§ **Task requirements**: Reproduce every entry exactly as shown.

(Saved entries)
* * *

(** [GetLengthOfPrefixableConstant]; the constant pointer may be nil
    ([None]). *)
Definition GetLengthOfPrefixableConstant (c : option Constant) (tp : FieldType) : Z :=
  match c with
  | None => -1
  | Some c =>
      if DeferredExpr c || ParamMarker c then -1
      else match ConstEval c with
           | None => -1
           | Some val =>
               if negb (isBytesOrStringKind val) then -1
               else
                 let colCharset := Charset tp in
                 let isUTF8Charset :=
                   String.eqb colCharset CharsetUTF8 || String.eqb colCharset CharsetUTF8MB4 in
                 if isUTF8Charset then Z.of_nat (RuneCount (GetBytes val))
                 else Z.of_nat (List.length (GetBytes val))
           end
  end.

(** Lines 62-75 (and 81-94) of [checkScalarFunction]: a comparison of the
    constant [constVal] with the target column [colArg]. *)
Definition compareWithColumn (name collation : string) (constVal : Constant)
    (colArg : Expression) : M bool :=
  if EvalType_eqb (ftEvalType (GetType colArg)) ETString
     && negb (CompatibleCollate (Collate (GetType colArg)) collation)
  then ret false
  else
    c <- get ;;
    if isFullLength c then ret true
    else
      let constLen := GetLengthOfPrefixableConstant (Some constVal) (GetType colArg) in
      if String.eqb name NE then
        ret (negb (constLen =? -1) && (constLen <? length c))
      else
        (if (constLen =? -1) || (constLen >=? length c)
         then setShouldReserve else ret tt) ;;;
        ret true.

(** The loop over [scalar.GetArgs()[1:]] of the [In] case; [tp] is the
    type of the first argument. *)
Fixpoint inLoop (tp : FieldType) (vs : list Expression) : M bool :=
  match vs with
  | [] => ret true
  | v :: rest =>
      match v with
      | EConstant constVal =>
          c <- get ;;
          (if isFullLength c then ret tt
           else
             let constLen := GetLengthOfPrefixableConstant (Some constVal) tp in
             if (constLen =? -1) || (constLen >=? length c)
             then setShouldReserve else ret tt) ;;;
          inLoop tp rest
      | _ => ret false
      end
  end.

* * *

§ **Exercise result**:
(** [GetLengthOfPrefixableConstant]; the constant pointer may be nil
    ([None]). *)
Definition GetLengthOfPrefixableConstant (c : option Constant) (tp : FieldType) : Z :=
  match c with
  | None => -1
  | Some c =>
      if DeferredExpr c || ParamMarker c then -1
      else match ConstEval c with
           | None => -1
           | Some val =>
               if negb (isBytesOrStringKind val) then -1
               else
                 let colCharset := Charset tp in
                 let isUTF8Charset :=
                   String.eqb colCharset CharsetUTF8 || String.eqb colCharset CharsetUTF8MB4 in
                 if isUTF8Charset then Z.of_nat (RuneCount (GetBytes val))
                 else Z.of_nat (List.length (GetBytes val))
           end
  end.

(** Lines 62-75 (and 81-94) of [checkScalarFunction]: a comparison of the
    constant [constVal] with the target column [colArg]. *)
Definition compareWithColumn (name collation : string) (constVal : Constant)
    (colArg : Expression) : M bool :=
  if EvalType_eqb (ftEvalType (GetType colArg)) ETString
     && negb (CompatibleCollate (Collate (GetType colArg)) collation)
  then ret false
  else
    c <- get ;;
    if isFullLength c then ret true
    else
      let constLen := GetLengthOfPrefixableConstant (Some constVal) (GetType colArg) in
      if String.eqb name NE then
        ret (negb (constLen =? -1) && (constLen <? length c))
      else
        (if (constLen =? -1) || (constLen >=? length c)
         then setShouldReserve else ret tt) ;;;
        ret true.

(** The loop over [scalar.GetArgs()[1:]] of the [In] case; [tp] is the
    type of the first argument. *)
Fixpoint inLoop (tp : FieldType) (vs : list Expression) : M bool :=
  match vs with
  | [] => ret true
  | v :: rest =>
      match v with
      | EConstant constVal =>
          c <- get ;;
          (if isFullLength c then ret tt
           else
             let constLen := GetLengthOfPrefixableConstant (Some constVal) tp in
             if (constLen =? -1) || (constLen >=? length c)
             then setShouldReserve else ret tt) ;;;
          inLoop tp rest
      | _ => ret false
      end
  end.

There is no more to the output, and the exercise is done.